_INSTRUCTIONS FOR THE TASK_: Search the material for the word "index" and copy each line that holds it.

_RECORDS SUPPLIED_:

(* ===== verification/Drivers.v ===== *)
(** * Sensor drivers

    [signal-modules/drivers/*/src/lib.rs] for the sensors: what each driver
    puts on its bus, what it makes of the answers, and its errors.  The I2C and
    SPI devices of [embedded-hal] are a parameter, a function that answers a
    transaction after the transactions before it; timer waits, which only let
    time pass between transactions, are left out.  Integer arithmetic that
    would overflow, a slice or an index out of range and a division by zero are
    a panic, and so an outcome of its own; a poll loop runs on fuel, and counts
    as a panic too if it uses all of it. *)

From S2P Require Import Prelude Bytes Float.
From Stdlib Require Import ZArith Lia Strings.Byte Floats.SpecFloat.
From stdpp Require Import base list option.

Local Open Scope Z_scope.

(** ** Buses *)

Inductive BusTx :=
  | I2cWrite (addr : Z) (b : list Z)
  | I2cWriteRead (addr : Z) (b : list Z) (n : nat)
  | SpiWrite (b : list Z)
  | SpiTransfer (b : list Z).

(** How a call ends. *)
Inductive outcome (Er A : Type) := Done (a : A) | Failed (e : Er) | Panicked.
Arguments Done {Er A}. Arguments Failed {Er A}. Arguments Panicked {Er A}.

Inductive pin_wait := WentLow | PinFailed | TimedOut.

Section Drivers.
Context {BE : Type}.

(** The bytes that fill the buffer of a transaction, by their index. *)
Definition Buffer : Type := nat -> byte.
Context (answer : list BusTx -> BusTx -> res BE Buffer).

(** How a wait for a pin to go low ends, within its timeout. *)
Context (wait_for_low : list BusTx -> pin_wait).

(** A method of a driver [D]: it may change the driver and uses the bus. *)
Definition M (D Er A : Type) : Type := D * list BusTx -> outcome Er A * (D * list BusTx).

#[local] Instance M_ret {D Er} : MRet (M D Er) := fun A a s => (Done a, s).
#[local] Instance M_bind {D Er} : MBind (M D Er) := fun A B f m s =>
  match m s with
  | (Done a, s) => f a s
  | (Failed e, s) => (Failed e, s)
  | (Panicked, s) => (Panicked, s)
  end.

Section Method.
Context {D Er : Type}.

Definition self : M D Er D := fun s => (Done s.1, s).
Definition set_self (d : D) : M D Er unit := fun s => (Done tt, (d, s.2)).
Definition throw {A} (e : Er) : M D Er A := fun s => (Failed e, s).
Definition or_panic {A} (o : option A) : M D Er A := fun s => (match o with Some a => Done a | None => Panicked end, s).

(** A transaction, with its error in the driver's ([Bus]). *)
Definition transact (bus_error : BE -> Er) (x : BusTx) : M D Er Buffer := fun s =>
  (match answer s.2 x with Ok b => Done b | Err e => Failed (bus_error e) end, (s.1, s.2 ++ [x])).

(** The same where the caller looks at the error itself *)
Definition try_transact (x : BusTx) : M D Er (res BE Buffer) := fun s => (Done (answer s.2 x), (s.1, s.2 ++ [x])).
Definition pin_low : M D Er pin_wait := fun s => (Done (wait_for_low s.2), s).
End Method.

(** ** Machine integers *)

Definition u8_at (r : Buffer) (i : nat) : Z := b2z (r i).
Definition u16_be (r : Buffer) (i : nat) : Z := u8_at r i * 256 + u8_at r (i + 1).
Definition u16_le (r : Buffer) (i : nat) : Z := u8_at r i + u8_at r (i + 1) * 256.
Definition i16_be (r : Buffer) (i : nat) : Z := to_signed 16 (u16_be r i).
Definition i16_le (r : Buffer) (i : nat) : Z := to_signed 16 (u16_le r i).

(** The result of an operation on [i64]; [None] if it overflows *)
Definition i64 (z : Z) : option Z := if (- 2 ^ 63 <=? z) && (z <? 2 ^ 63) then Some z else None.

(** [i64::checked_div] *)
Definition checked_div (a b : Z) : option Z := if b =? 0 then None else i64 (Z.quot a b).

(** The results of operations on [u32] and [u64], and of [/] on [u64] *)
Definition u32 (z : Z) : option Z := if (0 <=? z) && (z <? 2 ^ 32) then Some z else None.
Definition u64 (z : Z) : option Z := if (0 <=? z) && (z <? 2 ^ 64) then Some z else None.
Definition u64_div (a b : Z) : option Z := if b =? 0 then None else Some (a / b).

(** [&l[..n]], [&l[a..n]] *)
Definition slice_to {A} (l : list A) (n : nat) : option (list A) := if (n <=? length l)%nat then Some (take n l) else None.
Definition slice {A} (l : list A) (a n : nat) : option (list A) :=
  if ((a <=? n) && (n <=? length l))%nat then Some (drop a (take n l)) else None.

(** The bytes of a buffer of this length *)
Definition buffer_bytes (r : Buffer) (n : nat) : list Z := u8_at r <$> seq 0 n.

(** Enough for every poll loop *)
Definition LOOP_FUEL : nat := 200.

(** [x << n] on [i64], which drops what does not fit *)
Definition i64_shl (x n : Z) : Z := to_signed 64 (wrap 64 (Z.shiftl x n)).

(** ** BMP180 *)

Inductive Oversampling180 := Single | Oss2 | Oss4 | Oss8.
Definition oss_bits (o : Oversampling180) : Z := match o with Single => 0 | Oss2 => 1 | Oss4 => 2 | Oss8 => 3 end.

Record Bmp180Config := mkBmp180Config { c180_addr : Z; c180_oss : Oversampling180 }.
Record Bmp180Readings := mkBmp180Readings { r180_temperature : f32; r180_pressure : f32 }.

Inductive Bmp180Error :=
  | Bus180 (e : BE)
  | InvalidId180 (id : Z)
  | InvalidCalibration180
  | UndefinedCompensation.

Record Calibration180 := mkCalibration180 {
  ac1 : Z; ac2 : Z; ac3 : Z; ac4 : Z; ac5 : Z; ac6 : Z; b1 : Z; b2 : Z; mc : Z; md : Z;
}.

Record Bmp180 := mkBmp180 { d180_cfg : Bmp180Config; d180_cal : Calibration180 }.

Definition bmp180_new (cfg : Bmp180Config) : Bmp180 := mkBmp180 cfg (mkCalibration180 0 0 0 0 0 0 0 0 0 0).

(** A word that reads as all zeros or all ones. *)
Definition bad_word (r : Buffer) (w : nat) : bool :=
  ((u8_at r (2 * w) =? 0) && (u8_at r (2 * w + 1) =? 0)) || ((u8_at r (2 * w) =? 255) && (u8_at r (2 * w + 1) =? 255)).

Definition calibration180 (r : Buffer) : Calibration180 :=
  mkCalibration180 (i16_be r 0) (i16_be r 2) (i16_be r 4) (u16_be r 6) (u16_be r 8) (u16_be r 10)
    (i16_be r 12) (i16_be r 14) (i16_be r 18) (i16_be r 20).

Definition bmp180_init : M Bmp180 Bmp180Error unit :=
  d ← self;
  let addr := c180_addr (d180_cfg d) in
  id ← transact Bus180 (I2cWriteRead addr [0xD0] 1);
  if negb (u8_at id 0 =? 0x55) then throw (InvalidId180 (u8_at id 0)) else
  raw ← transact Bus180 (I2cWriteRead addr [0xAA] 22);
  if existsb (bad_word raw) (seq 0 11) then throw InvalidCalibration180 else
  set_self (mkBmp180 (d180_cfg d) (calibration180 raw)).

(** [None]: an overflow; [Some None]: the algorithm has no result *)
Definition compensate_temperature180 (ut : Z) (cal : Calibration180) : option (option (Z * f32)) :=
  d ← i64 (ut - ac6 cal);
  p ← i64 (d * ac5 cal);
  let x1 := Z.shiftr p 15 in
  n ← i64 (mc cal * 2048);
  s ← i64 (x1 + md cal);
  match checked_div n s with
  | None => Some None
  | Some x2 =>
      b5 ← i64 (x1 + x2);
      r ← i64 (b5 + 8);
      Some (Some (b5, f32_div (f32_of_Z (Z.shiftr r 4)) (f32_of_Z 10)))
  end.

Definition compensate_pressure180 (up b5 oss : Z) (cal : Calibration180) : option (option f32) :=
  b6 ← i64 (b5 - 4000);
  sq ← i64 (b6 * b6);
  p1 ← i64 (b2 cal * Z.shiftr sq 12);
  p2 ← i64 (ac2 cal * b6);
  x3 ← i64 (Z.shiftr p1 11 + Z.shiftr p2 11);
  a4 ← i64 (ac1 cal * 4);
  sum ← i64 (a4 + x3);
  sum2 ← i64 (i64_shl sum oss + 2);
  let b3 := Z.shiftr sum2 2 in
  p3 ← i64 (ac3 cal * b6);
  p4 ← i64 (b1 cal * Z.shiftr sq 12);
  s5 ← i64 (Z.shiftr p3 13 + Z.shiftr p4 16);
  s6 ← i64 (s5 + 2);
  s7 ← i64 (Z.shiftr s6 2 + 32768);
  p5 ← i64 (ac4 cal * s7);
  let b4 := Z.shiftr p5 15 in
  d ← i64 (up - b3);
  b7 ← i64 (d * Z.shiftr 50000 oss);
  p ← (if b7 <? 0x80000000
       then n ← i64 (b7 * 2); Some (checked_div n b4)
       else match checked_div b7 b4 with
            | None => Some None
            | Some q => r ← i64 (q * 2); Some (Some r)
            end);
  match p with
  | None => Some None
  | Some p =>
      if (- 2 ^ 31 <=? p) && (p <? 2 ^ 31) then
        x1 ← i64 (Z.shiftr p 8 * Z.shiftr p 8);
        x1 ← i64 (x1 * 3038);
        x2 ← i64 (-7357 * p);
        s ← i64 (Z.shiftr x1 16 + Z.shiftr x2 16);
        s ← i64 (s + 3791);
        r ← i64 (p + Z.shiftr s 4);
        Some (Some (f32_div (f32_of_Z r) (f32_of_Z 100)))
      else Some None
  end.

_WORKED SOLUTION_:
    would overflow, a slice or an index out of range and a division by zero are
(** The bytes that fill the buffer of a transaction, by their index. *)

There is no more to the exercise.